Task goal - Using the entries that follow, write out the line containing "match payload item", the line containing "omap (fun part", and every line between them, exactly and nothing else.

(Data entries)
(* ===== verification/History.v ===== *)
(** * Durable history items (src/src/protocol/mod.rs)

    The items of a conversation's history and the inter-agent messages inside them.  Parts of an
    item that belong to other modules and that no modelled code reads are values of the JSON type
    they serialize to. *)
From S2P Require Import Prelude.
From S2P Require Import Text.
From S2P Require Import Json.
From S2P Require Import ContextWindow.
From S2P Require Import ClmCheckpoint.
From S2P Require Import ToolOutput.

Open Scope nat_scope.

Abbreviation HistoryItemId := N (only parsing).
Abbreviation ModelResponseId := N (only parsing).
Abbreviation ToolCallId := N (only parsing).

(** ** Inter-agent messages *)

Record InterAgentCommunication := { author : text; recipient : text; communication_content : text; trigger_turn : bool }.

Inductive InterAgentMessageType := NewTask | Message | FinalAnswer.

Definition message_type_text (t : InterAgentMessageType) : text :=
  match t with NewTask => lit "NEW_TASK" | Message => lit "MESSAGE" | FinalAnswer => lit "FINAL_ANSWER" end.

Definition PAYLOAD_MARK : text := [LF] ++ lit "Payload:" ++ [LF].

Definition render_inter_agent_message (message_type : InterAgentMessageType) (recipient author payload : text) : text :=
  lit "Message Type: " ++ message_type_text message_type ++ [LF] ++ lit "Task name: " ++ recipient ++ [LF] ++
  lit "Sender: " ++ author ++ PAYLOAD_MARK ++ payload.

(** [str::split_once] *)
Definition split_once (p s : text) : option (text * text) :=
  match find_sub p s with
  | Some i => Some (firstn i s, skipn (i + length p) s)
  | None => None
  end.

Definition line_names (prefix name : text) (line : option text) : bool :=
  match line ≫= strip_prefix prefix with Some rest => text_eqb rest name | None => false end.

Definition rendered_inter_agent_message_type (communication : InterAgentCommunication) : option InterAgentMessageType :=
  match split_once PAYLOAD_MARK (communication_content communication) with
  | None => None
  | Some (header, _) =>
    let lines := lines header in
    match head lines ≫= strip_prefix (lit "Message Type: ") with
    | None => None
    | Some message_type =>
      let task_name_matches := line_names (lit "Task name: ") (recipient communication) (lines !! 1) in
      let sender_matches := line_names (lit "Sender: ") (author communication) (lines !! 2) in
      let message_type :=
        if trigger_turn communication && text_eqb message_type (lit "NEW_TASK") then Some NewTask
        else if negb (trigger_turn communication) && text_eqb message_type (lit "MESSAGE") then Some Message
        else if negb (trigger_turn communication) && text_eqb message_type (lit "FINAL_ANSWER") then Some FinalAnswer
        else None in
      if task_name_matches && sender_matches && bool_decide (lines !! 3 = None) then message_type else None
    end
  end.

Definition is_rendered_inter_agent_message (communication : InterAgentCommunication) : bool :=
  bool_decide (is_Some (rendered_inter_agent_message_type communication)).

(** ** Items *)

Inductive HistoryScope := TurnScope (turn_id : TurnId) | SessionScope.

Definition scope_turn_id (scope : HistoryScope) : option TurnId :=
  match scope with TurnScope turn_id => Some turn_id | SessionScope => None end.
Definition scope_as_str (scope : HistoryScope) : text :=
  match scope with TurnScope _ => lit "turn" | SessionScope => lit "session" end.

Record Image := { image_source_path : option text; image_mime_type : text; image_data_base64 : text; image_byte_len : N }.

Inductive ContentPart := TextContent (content_part : text) | ImageContent (image : Image).

Inductive CompactionMode := Automatic.
Inductive CompactionLayout := LegacyPrefix | UserAnchoredCheckpoint | ClmCheckpointLayout.
#[export] Instance CompactionLayout_eq_dec : EqDecision CompactionLayout.
Proof. solve_decision. Defined.

Definition appends_checkpoint (layout : CompactionLayout) : bool :=
  match layout with UserAnchoredCheckpoint => true | _ => false end.

Section History.
Context {V : Type} `{JsonValue V}.

Definition validate_checkpoint (layout : CompactionLayout) (checkpoint : option (ClmCheckpoint (V := V)))
    (preserved_user_messages : list text) : result unit text :=
  match layout, checkpoint with
  | ClmCheckpointLayout, Some checkpoint =>
    let? _ := validate checkpoint in
    if is_empty preserved_user_messages then Ok tt else Err (lit "CLM checkpoint must not include separate user anchors")
  | ClmCheckpointLayout, None => Err (lit "CLM compaction requires a checkpoint")
  | _, Some _ => Err (lit "CLM checkpoint requires the CLM layout")
  | _, None => Ok tt
  end.

Inductive HistoryItemPayload :=
  | UserTurn (content : list ContentPart) (prompt_dispatch editor_context : option V)
  | SteerTurn (expected_turn_id : TurnId) (content : list ContentPart) (additional_context : V)
      (client_user_message_id : option text)
  | InterAgentItem (communication : InterAgentCommunication)
  | SubAgentActivity (activity_id : text) (agent_session_id : SessionId) (agent_path : text) (activity_kind : V)
  | CollaborationModeInstruction (mode : V)
  | AssistantItem (response_id : ModelResponseId) (content : list ContentPart)
  | ErrorItem (message : text)
  | DurableFeedback (feedback : V)
  | ToolCall (call : ToolCallId) (response_id : ModelResponseId) (model_call_id tool_name arguments_json : text)
  | ToolOutputItem (call : ToolCallId) (status : ToolLifecycleStatus) (title output_text : text) (metadata : V)
      (success : option bool)
  | RequestDiagnostics (diagnostics : V)
  | WorldState (snapshot : V) (rendered : text)
  | ApprovalDecision (call : ToolCallId) (decision : V)
  | Compaction (mode : CompactionMode) (layout : CompactionLayout) (preserved_user_messages : list text)
      (clm_checkpoint : option (ClmCheckpoint (V := V))) (summary : text) (replacement_item_ids : list HistoryItemId)
  | FileChange (call : ToolCallId) (change_ids : list N) (changes : V) (summary : text).

Record HistoryItem := {
  item_id : HistoryItemId;
  item_session : SessionId;
  scope : HistoryScope;
  sequence_no : Z;
  created_at_ms : Z;
  payload : HistoryItemPayload
}.

Definition validate_compaction_checkpoint (p : HistoryItemPayload) : result unit text :=
  match p with
  | Compaction _ layout preserved_user_messages clm_checkpoint _ _ =>
      validate_checkpoint layout clm_checkpoint preserved_user_messages
  | _ => Ok tt
  end.

Definition replacements (item : HistoryItem) : list HistoryItemId :=
  match payload item with Compaction _ _ _ _ _ replacement_item_ids => replacement_item_ids | _ => [] end.

Definition compacted_history_item_ids (items : list HistoryItem) : gset HistoryItemId :=
  list_to_set (items ≫= replacements).

(** ** Contents as text *)

Definition texts_of (content : list ContentPart) : list text :=
  omap (fun part => match part with TextContent t => Some t | ImageContent _ => None end) content.
Definition content_text (content : list ContentPart) : text := join [LF] (texts_of content).
Definition is_image (part : ContentPart) : bool := match part with ImageContent _ => true | TextContent _ => false end.

Definition user_message_from_content (content : list ContentPart) (supports_images : bool) : ModelMessage V :=
  let has_supported_image := supports_images && existsb is_image content in
  if negb has_supported_image then
    let text := content_text content in
    let omitted := length (List.filter is_image content) in
    UserMessage
      (if 0 <? omitted
       then (if is_empty text then text else text ++ [LF]) ++ lit "[" ++ show_nat omitted ++
            lit " image input(s) omitted because the selected model does not support images]"
       else text)
  else
    UserParts (map (fun part =>
      match part with
      | TextContent t => TextPart t
      | ImageContent image => ImagePart (image_mime_type image) (image_data_base64 image)
      end) content).

Definition inter_agent_input_text (communication : InterAgentCommunication) : text :=
  if is_rendered_inter_agent_message communication then communication_content communication
  else render_inter_agent_message (if trigger_turn communication then NewTask else Message)
         (recipient communication) (author communication) (communication_content communication).

Definition inter_agent_input_message (communication : InterAgentCommunication) : ModelMessage V :=
  AgentMessage (inter_agent_input_text communication).
End History.
#[global] Arguments HistoryItem V : clear implicits.
#[global] Arguments HistoryItemPayload V : clear implicits.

Result of this exercise -
  match payload item with Compaction _ _ _ _ _ replacement_item_ids => replacement_item_ids | _ => [] end.

Definition compacted_history_item_ids (items : list HistoryItem) : gset HistoryItemId :=
  list_to_set (items ≫= replacements).

(** ** Contents as text *)

Definition texts_of (content : list ContentPart) : list text :=
  omap (fun part => match part with TextContent t => Some t | ImageContent _ => None end) content.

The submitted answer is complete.